→ **YOUR OBJECTIVE**: Answer with only the number of lines below where "right" appears.

(Source records)
(** The bytes of a delta frame. *)
Lemma frame_deltaChunk (id : string) (now : Z) (data : string) :
  frame (deltaChunk (VString id) now data)
  = deltaFrameText (Json.quote id) (secondsText now) (Json.quote data).
Proof. wire_text. Qed.

(** The bytes of the final frame. *)
Lemma frame_finalChunk (id : string) (now : Z) :
  frame (finalChunk (VString id) now) = finalFrameText (Json.quote id) (secondsText now).
Proof. wire_text. Qed.

Lemma frame_errorBody (message : string) :
  frame (errorBody message) = errorFrameText (Json.quote message).
Proof. wire_text. Qed.

(** The bytes of the body of the other mode. *)
Lemma stringify_responseBody (id : string) (now : Z) (result : string) :
  Json.stringify (responseBody (VString id) now result)
  = responseText (Json.quote id) (secondsText now) (Json.quote result).
Proof. wire_text. Qed.

Lemma quoteChars_plain (s : string) : plainText s = true -> Json.quoteChars s = s.
Proof.
  induction s as [|c s IH]; [reflexivity|].
  cbn [plainText Json.quoteChars]. intros H.
  apply andb_true_iff in H as [Hc Hs]. rewrite (IH Hs). clear IH Hs.
  destruct c as [[] [] [] [] [] [] [] []]; try discriminate Hc; reflexivity.
Qed.

(** [JSON.stringify] writes a plain string as it is, between quotes. *)
Lemma quote_plain (s : string) : plainText s = true -> Json.quote s = quoted s.
Proof.
  intros H. unfold Json.quote, quoted. now rewrite (quoteChars_plain _ H).
Qed.
(** [s'] has the link of [s]: the same current socket, the same sockets, the
    same clock, the same outbox. *)
Definition same_link (s s' : Endpoint) : Prop :=
  wsRef (hook s') = wsRef (hook s)
  ∧ isApplyingRemoteChangeRef (hook s') = isApplyingRemoteChangeRef (hook s)
  ∧ sockets (world s') = sockets (world s)
  ∧ now (world s') = now (world s)
  ∧ sent (world s') = sent (world s).

(** The events whose handlers can send: loading an item, the play and
    pause buttons, a timer that fires, a notification of the backend. *)
Definition can_send (ev : Event) : bool :=
  match ev with
  | LoadVideo _ | ClickPlay | ClickPause | TimerFires _ | PlayerStateChange _ => true
  | _ => false
  end.


(** *** Samples *)

(** The host with its player ready, before it plays. *)
Definition host_ready : Endpoint :=
  after 1700000000000 (backend_at 10 1) (host_loads ++ [PlayerReady]).

End Outbox.

(** ** The wire between the endpoints and the relay *)

Module Wire.
Import JS Relay Endpoint.

Local Open Scope float_scope.

(** [JSON.parse(JSON.stringify(x))] for a number [x]: NaN and the
    infinities are written as [null], and negative zero as [0]. *)
Definition json_number (x : float) : json :=
  if PrimFloat.is_nan x || PrimFloat.is_infinity x then JNull
  else if PrimFloat.eqb x 0 then JNum 0
  else JNum x.

(** What [JSON.parse] makes, at the relay, of the text an endpoint sends:
    [JSON.stringify({ action, time, timestamp: Date.now() })] and
    [JSON.stringify({ type: "LOAD_VIDEO", videoId, timestamp: Date.now() })]. *)
Definition to_json (m : wire_msg) : json :=
  match m with
  | MsgAction action time timestamp =>
      JObj [("action", JStr action); ("time", json_number time);
            ("timestamp", JNum (number_of_ms timestamp))]
  | MsgLoadVideo videoId timestamp =>
      JObj [("type", JStr "LOAD_VIDEO"); ("videoId", JStr videoId);
            ("timestamp", JNum (number_of_ms timestamp))]
  end.
(** The loop over the keys never meets a missing key, and leaves under each
    key it visits the closed version of the writer that was there. *)
Lemma close_keys_visits (keys : list Key.t) :
  forall ws : gmap Key.t Jsonlines.Writer,
    (forall k, k ∈ keys -> is_Some (ws !! k)) ->
    exists ws',
      SplittingProcessor.close_keys keys ws = (ws', Ok tt)
      /\ forall k, ws' !! k = if decide (k ∈ keys)
                              then Jsonlines.close <$> ws !! k
                              else ws !! k.
Proof.
  induction keys as [|k keys IH]; intros ws Hin; simpl.
  - exists ws. split; [reflexivity|]. intros k.
    destruct (decide (k ∈ [])) as [Hk|_]; [inversion Hk | reflexivity].
  - destruct (Hin k) as [w Hw]; [left|]. rewrite Hw.
    destruct (IH (<[k := Jsonlines.close w]> ws)) as (ws' & Hrun & Hws').
    { intros j Hj. rewrite lookup_insert_is_Some'. right. apply Hin. right. exact Hj. }
    exists ws'. split; [exact Hrun|]. intros j. rewrite Hws'.
    destruct (decide (j = k)) as [->|Hjk].
    + rewrite lookup_insert_eq, Hw. simpl.
      destruct (decide (k ∈ keys)); destruct (decide (k ∈ k :: keys)) as [|Hn];
        simpl; rewrite ?writer_close_twice; try reflexivity;
        exfalso; apply Hn; left.
    + rewrite lookup_insert_ne by congruence.
      destruct (decide (j ∈ keys)) as [Hj|Hj];
        destruct (decide (j ∈ k :: keys)) as [Hj'|Hj']; try reflexivity.
      * exfalso. apply Hj'. right. exact Hj.
      * exfalso. apply elem_of_cons in Hj' as [?|?]; contradiction.
Qed.

Lemma keys_of_cache (ws : gmap Key.t Jsonlines.Writer) (k : Key.t) :
  k ∈ map fst (map_to_list ws) <-> is_Some (ws !! k).
Proof.
  rewrite list_elem_of_In, in_map_iff. split.
  - intros ([k' w] & <- & Hin). apply list_elem_of_In, elem_of_map_to_list in Hin.
    simpl. eauto.
  - intros [w Hw]. exists (k, w). split; [reflexivity|].
    apply list_elem_of_In, elem_of_map_to_list. exact Hw.
Qed.

(** What [close] computes. *)
Lemma splitting_close_result (self : SplittingProcessor.t) :
  SplittingProcessor.close self
  = (SplittingProcessor.set_writers self
       (Jsonlines.close <$> SplittingProcessor._cached_writers self), Ok tt).
Proof.
  unfold SplittingProcessor.close.
  destruct (close_keys_visits
              (map fst (map_to_list (SplittingProcessor._cached_writers self)))
              (SplittingProcessor._cached_writers self)) as (ws' & Hrun & Hws').
  { intros k Hk. apply keys_of_cache. exact Hk. }
  rewrite Hrun. f_equal. f_equal.
  apply map_eq. intros k. rewrite Hws', lookup_fmap.
  destruct (decide _) as [|Hk]; [reflexivity|].
  rewrite keys_of_cache in Hk.
  destruct (SplittingProcessor._cached_writers self !! k); [|reflexivity].
  exfalso. apply Hk. eauto.
Qed.


(** Two sinks, one of them already holding a line: both are closed. *)
Example splitting_close_two_sinks :
  let w1 := {| Jsonlines.target := Jsonlines.Format "./{type}.json" (VStr "click");
               Jsonlines.written := [];
               Jsonlines.closed := false |} in
  let w2 := {| Jsonlines.target := Jsonlines.Format "./{type}.json" (VInt 7);
               Jsonlines.written := [{[ "type" := VInt 7 ]}];
               Jsonlines.closed := false |} in
  SplittingProcessor.close
    {| SplittingProcessor.output_path := "./{type}.json";
       SplittingProcessor._cached_writers :=
         <[Key.KStr "click" := w1]> {[ Key.KInt 7 := w2 ]};
       SplittingProcessor.strict_uuid := true |}
  = ({| SplittingProcessor.output_path := "./{type}.json";
        SplittingProcessor._cached_writers :=
          <[Key.KStr "click" := Jsonlines.close w1]> {[ Key.KInt 7 := Jsonlines.close w2 ]};
        SplittingProcessor.strict_uuid := true |}, Ok tt).
Proof. vm_compute. reflexivity. Qed.

(* ===================================================================== *)
(** * The validation stage *)
(* ===================================================================== *)

(** X14.  What the validation stage does with a record.
    - Let the dead-letter writer be open, the [linkid] of the record be
      absent, falsy or a string, and the record be one the sink accepts.
      Then [process] returns normally; it appends the record, as it is, to
      the dead-letter sink when the [linkid] is absent or falsy or
      [is_valid_uuid] answers [False], and otherwise leaves the processor
      untouched.
    - Whatever the [linkid], the state of the sink and the environment, the
      record comes out of the call as it went in.
    - Whatever the state of the sink and the environment, a record that is
      not invalid is written nowhere. *)
Theorem validation_diverts_invalid
    (env : Jsonlines.Env) (self : ValidationProcessor.t) (data : gmap string value) :
  let invalid :=
    Py.truthy (get data "linkid") = false
    \/ Processor.is_valid_uuid (get data "linkid") = Ok Processor.PyFalse in
  (Jsonlines.closed (ValidationProcessor.errors_logger self) = false ->
   (Py.truthy (get data "linkid") = false \/ exists s, get data "linkid" = VStr s) ->
   Jsonlines.appending env
     (Jsonlines.target (ValidationProcessor.errors_logger self)) data = Ok tt ->
   (invalid -> ValidationProcessor.process env self data = (logged self data, Ok tt))
   /\ (~ invalid -> ValidationProcessor.process env self data = (self, Ok tt)))
  /\ (forall ps, snd (fst (Main.process env Main.Validator ps data)) = data)
  /\ (~ invalid -> fst (ValidationProcessor.process env self data) = self).
Proof.
  intros invalid. split; [|split].
  - intros Hopen Hshape Happ.
    unfold invalid, ValidationProcessor.process.
    unfold ValidationProcessor.log, Jsonlines.write, logged. rewrite Hopen, Happ.
    destruct (Py.truthy (get data "linkid")) eqn:Ht; simpl.
    + rewrite (getitem_get _ _ Ht). simpl.
      destruct Hshape as [Hf | [s Hs]]; [discriminate|]. rewrite Hs.
      unfold Processor.is_valid_uuid. simpl.
      destruct (Uuid.of_hex s) as [u|e] eqn:Hhex.
      * split; [intros [Hf|Hf]; discriminate | reflexivity].
      * apply of_hex_raises_only_ValueError in Hhex as ->. simpl.
        split; [reflexivity|].
        intros Hn. exfalso. apply Hn. right. reflexivity.
    + split; [reflexivity|].
      intros Hn. exfalso. apply Hn. left. reflexivity.
  - intros ps. simpl.
    destruct (ValidationProcessor.process env (Main.validator ps) data). reflexivity.
  - intros Hn. unfold ValidationProcessor.process.
    destruct (Py.truthy (get data "linkid")) eqn:Ht; simpl.
    + rewrite (getitem_get _ _ Ht). simpl.
      destruct (Processor.is_valid_uuid (get data "linkid")) as [[u|]|e] eqn:Hv;
        simpl; try reflexivity.
      exfalso. apply Hn. right. reflexivity.
    + exfalso. apply Hn. left. reflexivity.
Qed.
(** The [for] loop of [findNoteStart]: [n] is the number of iterations
    left, [fileLines.length - i]. *)
Fixpoint findNoteStart_loop (n : nat) (fileLines : list jsstring) (i : nat) : nat :=
  match n with
  | O => 0
  | S n' =>
      if bool_decide (fileLines !! i = Some (lit "---")) then i + 1
      else findNoteStart_loop n' fileLines (i + 1)
  end.

Definition findNoteStart (fileLines : list jsstring) : nat :=
  if bool_decide (fileLines !! 0 = Some (lit "---"))
  then findNoteStart_loop (length fileLines - 1) fileLines 1
  else 0.

(** The [for] loop of [findHeading]; [fileLines[i]] is defined at every
    iteration, [fileLines[i + 1]] is [undefined] at the last one. *)
Fixpoint findHeading_loop (n : nat) (fileLines : list jsstring) (i : nat)
    : option LinePointer :=
  match n with
  | O => None
  | S n' =>
      match fileLines !! i with
      | None => None
      | Some line =>
          if startsWith line (lit "# ")
          then Some {| lineNumber := i; text := substring line 2; style := Prefix |}
          else
            match fileLines !! (i + 1) with
            | Some next =>
                if is_equals_run next
                then Some {| lineNumber := i; text := line; style := Underline |}
                else findHeading_loop n' fileLines (i + 1)
            | None => findHeading_loop n' fileLines (i + 1)
            end
      end
  end.

Definition findHeading (fileLines : list jsstring) (startLine : nat)
    : option LinePointer :=
  findHeading_loop (length fileLines - startLine) fileLines startLine.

→ **EXPECTED OUTPUT**: 4